Mi è rimasto impresso quel giudizio, un punk che conferiva la medaglia della “controcultura” a un conservatore. E lo trovavo pertinente: entrambi, da posizioni diverse, si trovavano ai ferri corti con una certa egemonia culturale. Di acqua ne è passata sotto i ponti da allora, Ventura oggi è un autore affermato con quattro libri all’attivo. L’ultimo, appena uscito per Einaudi, si chiama La regola del gioco e, dopo averlo letto, per la prima volta in tutti questi anni, ho avuto l’impressione che Raffaele non si meritasse più quella medaglia.

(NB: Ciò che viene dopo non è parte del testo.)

(** What a matching pattern of a clean table makes the loop body return. *)
Lemma body_returns qt p q m :
  returns_cleanly qt p = true ->
  search p q = Some m ->
  exists cs,
    capture_rule qt m cs /\
    forall rest, try_patterns qt (p :: rest) q = Ok (Some (qt, cs)).
Proof.
  unfold returns_cleanly, capture_rule. intros Hc Hs.
  destruct (search_inv _ _ _ Hs) as [Hlen Hset].
  destruct (String.eqb qt "comparison") eqn:Hq.
  - apply andb_true_iff in Hc as [Hc H3].
    apply andb_true_iff in Hc as [H2 Hs1].
    apply Nat.leb_le in H2.
    destruct (group_strip_filled m 2) as (t2 & Hg2 & Hst2);
      [apply Hset; [exact Hs1|lia]|].
    destruct (3 <=? ngroups p) eqn:E3.
    + apply Nat.leb_le in E3.
      destruct (group_strip_filled m 3) as (t3 & Hg3 & Hst3);
        [apply Hset; [exact H3|lia]|].
      exists [Str.strip t2; Str.strip t3]. split.
      * split; [lia|]. exists t2, (Str.strip t3). split; [done|].
        rewrite Hlen. rewrite (proj2 (Nat.leb_le _ _) E3). eauto.
      * intros rest. cbn [try_patterns]. rewrite Hs, Hq, Hlen.
        rewrite (proj2 (Nat.leb_le 2 _) H2), (proj2 (Nat.leb_le 3 _) E3).
        by rewrite Hst2, Hst3.
    + exists [Str.strip t2; EmptyString]. split.
      * split; [lia|]. exists t2, EmptyString. split; [done|].
        by rewrite Hlen, E3.
      * intros rest. cbn [try_patterns]. rewrite Hs, Hq, Hlen.
        rewrite (proj2 (Nat.leb_le 2 _) H2), E3.
        by rewrite Hst2.
  - apply andb_true_iff in Hc as [H1 Hs1].
    apply Nat.leb_le in H1.
    destruct (group_strip_filled m (length m)) as (t & Hg & Hst);
      [rewrite Hlen; apply Hset; [exact Hs1|lia]|].
    exists [Str.strip t]. split.
    + split; [lia|]. eauto.
    + intros rest. cbn [try_patterns]. rewrite Hs, Hq.
      rewrite (proj2 (Nat.leb_le 1 (length m))); [|lia].
      by rewrite Hst.
Qed.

Mi sembrava infatti che avesse scelto consapevolmente di difendere quell’insieme di norme, consuetudini, ingiunzioni esplicite e implicite che regolano il nostro mondo in modo molto più strutturato di dieci anni fa e che insomma si fosse arreso a quella cultura con cui un punk anarchico lo aveva giudicato incompatibile. Allora ho deciso di parlargliene. Questa è la discussione che abbiamo avuto.
* * * *
Alessandro Lolli: Chi è il target di questo libro?
Raffaele Alberto Ventura: Il “lettore ideale” del libro è qualcuno che non ha mai letto un mio libro e che mai lo leggerebbe, qualcuno che non cerca una “teoria” astratta ma uno strumento concreto.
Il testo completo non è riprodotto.